Author:
Watanabe Sho,Shimoi Tatsunori,Nishikawa Tadaaki,Kawachi Asuka,Okuma Hitomi Sumiyoshi,Tokura Momoko,Yazaki Shu,Mizoguchi Chiharu,Arakaki Motoko,Saito Ayumi,Kita Shosuke,Yamamoto Kasumi,Kojima Yuki,Sudo Kazuki,Noguchi Emi,Yoshida Akihiko,Kawai Akira,Fujiwara Yasuhiro,Yonemori Kan
Abstract
AbstractPrognostic value of hematologic indices and their association with the tumor microenvironment (TME) remain unclear in advanced soft tissue sarcoma (STS). We aimed to evaluate their prognostic value and correlation with the TME status in advanced STS treated with first-line doxorubicin (DXR) therapy.
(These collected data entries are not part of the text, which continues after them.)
Definition add_or_update_relation_secrets (uri_to_databag : bool) (data : list (string * string)) (group : string)
    (secret_fields : list string) i : result (op_result * interface T) :=
  '(secret, i) ← get_relation_secret group i;
  match secret with
  | Some _ => update_relation_secret data group secret_fields i
  | None => add_relation_secret uri_to_databag data group secret_fields i
  end.

(** Every field given has to be in the secret. *)
Fixpoint pop_fields (fields : list string) (content : databag) : option databag :=
  match fields with
  | [] => Some content
  | f :: fields => match content !! f with Some _ => pop_fields fields (delete f content) | None => None end
  end.
Definition delete_relation_secret (fields : list string) (group : string) (secret_fields : list string) i
    : result (op_result * interface T) :=
  '(secret, i) ← get_relation_secret group i;
  match secret with
  | None => Ok (Nothing, i)
  | Some s =>
      match pop_fields fields (content_of (secret_id s) (secrets i)) with
      | None => Ok (Nothing, i)
      | Some content =>
          if bool_decide (content = ∅) then
            let own := bag (component i) i in
            let i := with_bag (component i) (delete (generate_secret_field_name group i) own) i in
            Ok (Success, match by_label (generate_secret_label group i) (secrets i) with
                         | Some id => with_secrets (remove_all_revisions id (secrets i)) i
                         | None => i
                         end)
          else Ok (Success, set_content s content i)
      end
  end.

(** ** Fields in the bag or in a secret *)

(** [_process_secret_fields]: the operation on each group of secret fields, and
    the fields that are left to the bag. *)
Definition operation : Type := string → list string → interface T → result (op_result * interface T).
Fixpoint run_groups (op : operation) (secret_fields : list string) (gs : list (string * list string))
    (content : databag) (normal : list string) i : result (databag * list string * interface T) :=
  match gs with
  | [] => Ok (content, normal, i)
  | (group, fields) :: gs =>
      '(r, i) ← op group secret_fields i;
      match r with
      | Nothing => run_groups op secret_fields gs content (normal ++ fields) i
      | Success => run_groups op secret_fields gs content normal i
      | Contents d => run_groups op secret_fields gs (d ∪ content) normal i
      end
  end%list.
Definition fallback_to_databag (req : list string) i : bool :=
  (local_unit i =? model_unit i)%string && is_leader i &&
  existsb (λ f, bool_decide (is_Some (bag (component i) i !! f))) req.
Definition process_secret_fields (req : list string) (impacted : list string) (op : operation) i
    : result (databag * list string * interface T) :=
  if bool_decide (req ≠ []) && secrets_enabled i && negb (fallback_to_databag req i) then
    let normal := filter (λ f, f ∉ req) impacted in
    let secret_fields := filter (λ f, f ∈ req) impacted in
    grouped ← group_secret_fields secret_fields i;
    run_groups op secret_fields grouped ∅ normal i
  else Ok (∅, impacted, i).

(** [_fetch_relation_data_without_secrets], of fields that are never empty. *)
Definition fetch_relation_data_without_secrets (member : string) (fields : list string) i : databag :=
  filter (λ '(k, _), k ∈ fields) (bag member i).

Definition fetch_relation_data_with_secrets (member : string) (req : list string) (fields : list string) i
    : result (databag * interface T) :=
  let fetch fields :=
    '(content, normal, i) ← (match fields with
                             | [] => Ok (∅, [], i)
                             | _ => process_secret_fields req fields fetch_group i
                             end);
    Ok (fetch_relation_data_without_secrets member normal i ∪ content, i) in
  match fields with
  | [] =>
      if negb (has_member member i) then Ok (∅, i)
      else fetch (filter (λ f, is_secret_field f = false) (elements (dom (bag member i))) ++ req)%list
  | _ => fetch fields
  end.

Definition update_relation_data_without_secrets (member : string) (data : list (string * string)) i : interface T :=
  if has_member member i then with_bag member (bag_update data (bag member i)) i else i.
Definition delete_relation_data_without_secrets (member : string) (fields : list string) i : interface T :=
  if has_member member i then with_bag member (foldl (λ b f, delete f b) (bag member i) fields) i else i.

(** ** Reading, writing and deleting *)

Definition fetch_specific_relation_data (fields : list string) i : result (databag * interface T) :=
  match rel_app (rel i) with
  | None => Ok (∅, i)
  | Some app =>
      i ← load_secrets_from_databag i;
      fetch_relation_data_with_secrets app (remote_secret_fields i) fields i
  end.
Definition fetch_my_specific_relation_data (fields : list string) i : result (databag * interface T) :=
  match class i with
  | Cross =>
      i ← load_secrets_from_databag i;
      '(local, i) ← local_secret_fields i;
      fetch_relation_data_with_secrets (local_app i) local fields i
  | Peer =>
      i ← either_static_or_dynamic_secrets i;
      '(local, i) ← local_secret_fields i;
      fetch_relation_data_with_secrets (component i) local fields i
  end.

(** [_update_relation_data]; the charm's classes skip the provider's, which
    refuses to write before a resource was asked for. *)
Definition update_relation_data_ (data : list (string * string)) i : result (interface T) :=
  i ← either_static_or_dynamic_secrets i;
  i ← load_secrets_from_databag i;
  '(local, i) ← local_secret_fields i;
  '(_, normal, i) ← process_secret_fields local (dict_keys data)
    (add_or_update_relation_secrets (bool_decide (class i = Cross)) data) i;
  let member := match class i with Cross => local_app i | Peer => component i end in
  Ok (update_relation_data_without_secrets member (filter (λ '(k, _), k ∈ normal) data) i).

Definition delete_relation_data_ (fields : list string) i : result (interface T) :=
  i ← either_static_or_dynamic_secrets i;
  i ← (match class i, rel_app (rel i) with
       | Cross, None => Ok i
       | _, _ => load_secrets_from_databag i
       end);
  '(local, i) ← local_secret_fields i;
  '(_, normal, i) ← process_secret_fields local fields (delete_relation_secret fields) i;
  let member := match class i with Cross => local_app i | Peer => component i end in
  Ok (delete_relation_data_without_secrets member normal i).

(** ** Upgrades from earlier versions of the library, for peer relations *)

Definition legacy_names i : interface T :=
  let labels := match legacy_labels i with
                | [] => [str_join "." [local_app i; Scope_value (SCOPE i)]]
                | labels => labels
                end in
  with_legacy labels (bag (component i) i !! generate_secret_field_name EXTRA i) i.
Definition legacy_apply_on_fetch i : interface T :=
  match class i with Cross => i | Peer => legacy_names i end.

(** Fields that are to be in a secret leave the bag, and so does the reference to
    the secret once it has its label. *)
Definition legacy_migrate_fields (fields : list string) i : result (interface T) :=
  '(local, i) ← local_secret_fields i;
  Ok (delete_relation_data_without_secrets (component i) (filter (λ f, f ∈ fields) local) i).
Definition legacy_migrate_uri i : result (interface T) :=
  if negb (truthy_opt (bag (component i) i !! generate_secret_field_name EXTRA i)) then Ok i
  else
    '(secret, i) ← get_relation_secret EXTRA i;
    if bool_decide (is_Some secret) && (negb (component i =? local_app i)%string || is_leader i)
    then Ok (with_bag (component i) (delete (generate_secret_field_name EXTRA i) (bag (component i) i)) i)
    else Ok i.
Definition legacy_apply_on_update (fields : list string) i : result (interface T) :=
  match class i with
  | Cross => Ok i
  | Peer => i ← legacy_migrate_fields fields (legacy_names i); legacy_migrate_uri i
  end.
Definition legacy_apply_on_delete := legacy_apply_on_fetch.

(** ** The public methods *)

(** The decorator [leader_only]: nothing happens. *)
Definition leader_only i : bool := negb (component i =? local_app i)%string || is_leader i.

Definition fetch_relation_data (fields : list string) i : result (databag * interface T) :=
  match class i with
  | Peer => Err (NotImplementedError "Peer Relation only supports 'self-side' fetch methods: fetch_my_relation_data() and fetch_my_relation_field()")
  | Cross => fetch_specific_relation_data fields i
  end.
Definition fetch_relation_field (field : string) i : result (option string * interface T) :=
  '(d, i) ← fetch_relation_data [field] i; Ok (d !! field, i).

(** [None] from [leader_only], which peer relations do not have here. *)
Definition fetch_my_relation_data (fields : list string) i : result (option databag * interface T) :=
  if bool_decide (class i = Cross) && negb (leader_only i) then Ok (None, i)
  else '(d, i) ← fetch_my_specific_relation_data fields (legacy_apply_on_fetch i); Ok (Some d, i).
Definition fetch_my_relation_field (field : string) i : result (option string * interface T) :=
  '(d, i) ← fetch_my_relation_data [field] i; Ok (d ← d; d !! field, i).

Definition update_relation_data (data : list (string * string)) i : result (interface T) :=
  if negb (leader_only i) then Ok i
  else i ← legacy_apply_on_update (dict_keys data) i; update_relation_data_ data i.
Definition delete_relation_data (fields : list string) i : result (interface T) :=
  if negb (leader_only i) then Ok i
  else delete_relation_data_ fields (legacy_apply_on_delete i).

(** [set_secret] and [delete_secret] of a peer relation, without a group. *)
Definition dynamic_secrets_only i : result () :=
  guard_or (bool_decide (static_secret_fields i = []))
    (PyException "Unsafe usage of statically and dynamically defined secrets, aborting.").
Definition set_secret (field value : string) i : result (interface T) :=
  _ ← dynamic_secrets_only i;
  i ← legacy_apply_on_update [field] i;
  '(current, i) ← current_secret_fields i;
  let i := if secrets_enabled i && negb (bool_decide (field ∈ current))
           then with_fields (local_fields i) (remote_fields i) (new_secrets i ++ [field])%list i else i in
  update_relation_data [(field, value)] i.
Definition delete_secret (field : string) i : result (interface T) :=
  _ ← dynamic_secrets_only i;
  let i := legacy_apply_on_delete i in
  '(current, i) ← current_secret_fields i;
  if secrets_enabled i && negb (bool_decide (field ∈ current)) then Ok i
  else delete_relation_data [field] i.
End data.
End Data.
Clinical data and three hematological indices, including lymphocyte-to-monocyte ratio (LMR), platelet-to-lymphocyte ratio, and neutrophil-to-lymphocyte ratio, were collected from 149 patients with advanced STS. The TME status was pathologically examined by CD3, CD68, and CD20 staining of resected tumor slides. In a multivariate Cox analysis, low LMR and absence of primary tumor resection were independently associated with worse overall survival (OS) (HR 3.93,p = 0.001; HR 1.71,p = 0.03). A prognostic model using these variables predicted OS with greater area under curves than those obtained using Systemic Inflammatory Score and Glasgow Prognostic Score. The LMR significantly correlated with the tumoral CD3/CD68-positive cell ratio in surgical specimens (R = 0.959,p = 0.04). In conclusion, LMR was a prognostic factor in advanced STS treated with first-line DXR therapy. LMR could partially reflect anti-tumor immunity in the TME and have the prognostic value. The potential role of LMR as an indicator of TME status warrants further investigation.